What are the probable causes of method - class not found? I am on 1.6 by the way.
Are you confusing class java.lang.Math with package java.math? Note that, like class String, class Math is in package java.lang, which is automatically imported, so there is no need to import anything explicitly.

As for nextUp, are you sure you want to use it? The nextUp of 3.1 is something like 3.10000000000000001.

And do you want to use round? The round of 3.14 is 3 not 4 -- I thought you didn't want to get a smaller number as a result.
Feb 14 '08 #6
I'm sorry. I have indeed confused the class with the package.

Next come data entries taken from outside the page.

Definition is_error (issue : ValidationIssue) : bool := severity issue =? "error".

(** [validate]. *)
Definition validate : M bool :=
  self <- get_self ;;
  match path_exists (filepath self) with
  | inl e => raise e
  | inr found =>
      if negb found then
        add_error None ("File not found: " ++ filepath self) None ;;
        ret false
      else
        match read_file (filepath self) with
        | inl e =>
            add_error None ("Failed to read file: " ++ exc_str e) None ;;
            ret false
        | inr content =>
            match ast_parse content (filepath self) with
            | ParseSyntaxError e =>
                add_error (se_lineno e) ("Python syntax error: " ++ se_msg e) None ;;
                ret false
            | ParseRaised e => raise e
            | Parsed t =>
                (fun self => Returned tt (set_tree t self)) ;;
                check_imports t ;;
                check_server_init t ;;
                check_decorators t ;;
                check_type_hints t ;;
                check_async_patterns t ;;
                check_context_usage t ;;
                check_best_practices t ;;
                self <- get_self ;;
                let has_errors := existsb is_error (issues self) in
                ret (negb has_errors)
            end
        end
  end.

(** [main], after argument parsing: the value is the status handed to
    [sys.exit]. *)
Definition main (file : string) (strict_flag : bool) : outcome Z :=
  (success <- validate ;; ret (if success then 0%Z else 1%Z))
    (init file strict_flag).

End Methods.

(** ** Reference environments

    [render] follows [ast.unparse] on dotted names, subscripts and calls of
    such, which is what decorators and annotations are made of. *)

Fixpoint render (e : ast.expr) : string :=
  match e with
  | ast.Name id _ => id
  | ast.Attribute value attr _ => render value ++ "." ++ attr
  | ast.Subscript value slice _ => render value ++ "[" ++ render slice ++ "]"
  | ast.Call func a _ =>
      render func ++ "(" ++ String.concat ", " (map render a) ++ ")"
  | ast.Constant (ast.Str text) => "'" ++ text ++ "'"
  | ast.Await value => "await " ++ render value
  | _ => ""
  end.

(** Nesting depth of an expression along the fields [ast.unparse] descends. *)
Fixpoint depth (e : ast.expr) : nat :=
  match e with
  | ast.Attribute value _ _ => S (depth value)
  | ast.Subscript value slice _ => S (Nat.max (depth value) (depth slice))
  | ast.Call func a _ => S (fold_right (fun x d => Nat.max (depth x) d) (depth func) a)
  | ast.Await value => S (depth value)
  | _ => 1
  end.

Definition RecursionError : Exception :=
  mk_exception "RecursionError" "maximum recursion depth exceeded".

(** One readable file whose text parses to [t]; [ast.unparse] is the
    recursive visitor: it raises [RecursionError] on an expression nested
    deeper than [limit] and renders every other one. *)
Definition file_env (limit : nat) (outcome_of_parse : parse_result) : Env :=
  {| path_exists := fun _ => inr true;
     read_file := fun _ => inr "";
     ast_parse := fun _ _ => outcome_of_parse;
     ast_unparse := fun e =>
       if (limit <? depth e)%nat then inl RecursionError else inr (render e);
     inspect_cleandoc := fun text => text |}.

(** The same with no bound on the nesting: [ast.unparse] never raises. *)
Definition total_env (outcome_of_parse : parse_result) : Env :=
  {| path_exists := fun _ => inr true;
     read_file := fun _ => inr "";
     ast_parse := fun _ _ => outcome_of_parse;
     ast_unparse := fun e => inr (render e);
     inspect_cleandoc := fun text => text |}.

(** ** Reading the tree *)

(** [descendant n t]: [n] is [t] or lies below it. *)
Inductive descendant : ast.AST -> ast.AST -> Prop :=
| descendant_self : forall t, descendant t t
| descendant_child : forall n c t,
    List.In c (ast.iter_child_nodes t) -> descendant n c -> descendant n t.

(** A synchronous function definition somewhere in the module. *)
Definition defines (t : ast.Mod) (fn : ast.stmt) : Prop :=
  descendant (ast.of_stmt fn) (ast.of_mod t).

(** The name [get_decorator_name] resolves a decorator to, when
    [ast.unparse] renders as [u]. *)
Fixpoint decorator_name (u : ast.expr -> string) (decorator : ast.expr) : string :=
  match decorator with
  | ast.Name id _ => id
  | ast.Attribute value attr _ => u value ++ "." ++ attr
  | ast.Call func _ _ => decorator_name u func
  | _ => ""
  end.

(** The test the per-handler loops apply: some resolved decorator name
    starts with "mcp.". *)
Definition handler_decorated (u : ast.expr -> string) (decorator_list : list ast.expr)
  : bool :=
  existsb (startswith "mcp.") (map (decorator_name u) decorator_list).

Definition is_FunctionDef (node : ast.AST) : bool :=
  match node with
  | ast.of_stmt (ast.FunctionDef _ _ _ _ _ _) => true
  | _ => false
  end.

Definition is_AsyncFunctionDef (node : ast.AST) : bool :=
  match node with
  | ast.of_stmt s => isinstance_AsyncFunctionDef s
  | _ => false
  end.

Definition errors (l : list ValidationIssue) : list ValidationIssue :=
  filter is_error l.

Definition is_info (issue : ValidationIssue) : bool := severity issue =? "info".

(** ** Vocabulary of the statements *)

(** A synchronous function definition one of whose resolved decorator names
    is exactly [qualified]. *)
Definition has_decorator (u : ast.expr -> string) (qualified : string)
    (node : ast.AST) : bool :=
  match node with
  | ast.of_stmt (ast.FunctionDef _ _ _ decorator_list _ _) =>
      mem qualified (map (decorator_name u) decorator_list)
  | _ => false
  end.

Definition count (p : ast.AST -> bool) (l : list ast.AST) : nat :=
  List.length (filter p l).

(** The three counts of a node sequence, by exact decorator name. *)
Definition inventory (u : ast.expr -> string) (l : list ast.AST) : nat * nat * nat :=
  (count (has_decorator u "mcp.tool") l,
   count (has_decorator u "mcp.resource") l,
   count (has_decorator u "mcp.prompt") l).

(** The findings the statements name. *)
Definition await_finding (name : string) (lineno : Z) : ValidationIssue :=
  mk_issue "error" (Some lineno)
    ("Function '" ++ name ++ "' uses await but is not async")
    (Some ("Change to: async def " ++ name ++ "(...)")).

Definition no_handlers_finding : ValidationIssue :=
  mk_issue "warning" None "No tools, resources, or prompts defined"
    (Some "Add @mcp.tool(), @mcp.resource(), or @mcp.prompt() decorators").

Definition main_block_finding : ValidationIssue :=
  mk_issue "info" None "Missing if __name__ == '__main__' block"
    (Some "Add: if __name__ == '__main__': mcp.run()").

Definition context_hint_finding (name : string) (lineno : Z) : ValidationIssue :=
  mk_issue "error" (Some lineno)
    ("Context parameter in '" ++ name ++ "' missing type hint")
    (Some "Add type hint: ctx: Context").

Definition context_async_finding (name : string) (lineno : Z) : ValidationIssue :=
  mk_issue "warning" (Some lineno)
    ("Function '" ++ name ++ "' has Context parameter but is not async")
    (Some "Context methods are async - make function async").

(** What [check_imports] and [check_server_init] look for. *)
Definition is_fastmcp_import (node : ast.AST) : bool :=
  match node with
  | ast.of_stmt (ast.ImportFrom (Some m) _ _ _) => m =? "fastmcp"
  | _ => false
  end.

Definition is_server_init (node : ast.AST) : bool :=
  match node with
  | ast.of_stmt (ast.Assign _ (ast.Call (ast.Name id _) _ _) _) => id =? "FastMCP"
  | _ => false
  end.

However, i am still unsure how to find the nearest higher integer when a float is
passed into the function.

I'm still new to java, so i'll have to re-look the methods. :(
Feb 15 '08 #7
I'm pretty sure the ceiling() method is my answer. Any hints? :)
Feb 15 '08 #8
Laharl
849 Expert 512MB
Math.ceil() would indeed do the job...I feel kinda silly for not thinking of that earlier. All you'd need to do is set an integer equal to the return value of ceil().
Feb 15 '08 #9
BigDaddyLH
1,216 Expert 1GB
I'm pretty sure the ceiling() method is my answer. Any hints? :)
Why not try it and see?
Feb 15 '08 #10
Code for obtaining the ceiling value for a floating pointing number in int format

public class Ceil{
public static void main(String[] args){
float f1=12.3f;
float f2= (float)Math.ceil(f1);
int i=(int)f2;
System.out.println(i);
}
}
Feb 15 '08 #11
BigDaddyLH
1,216 Expert 1GB
Code for obtaining the ceiling value for a floating pointing number in int format

public class Ceil{
public static void main(String[] args){
float f1=12.3f;
float f2= (float)Math.ceil(f1);
int i=(int)f2;
System.out.println(i);
}
}
I was hoping the original poster would figure that out for himself.
Feb 15 '08 #12
I did indeed figure it out by testing. :)


System.out.println("Lastly, enter Number of Hours.");
numberOfHours = Math.ceil(in.nextDouble());
intHours = (int)numberOfHours;

Because we had to accept a double, I converted the ceiling value to an int.
Feb 16 '08 #13
@BigDaddyLH
You really could use some people skills.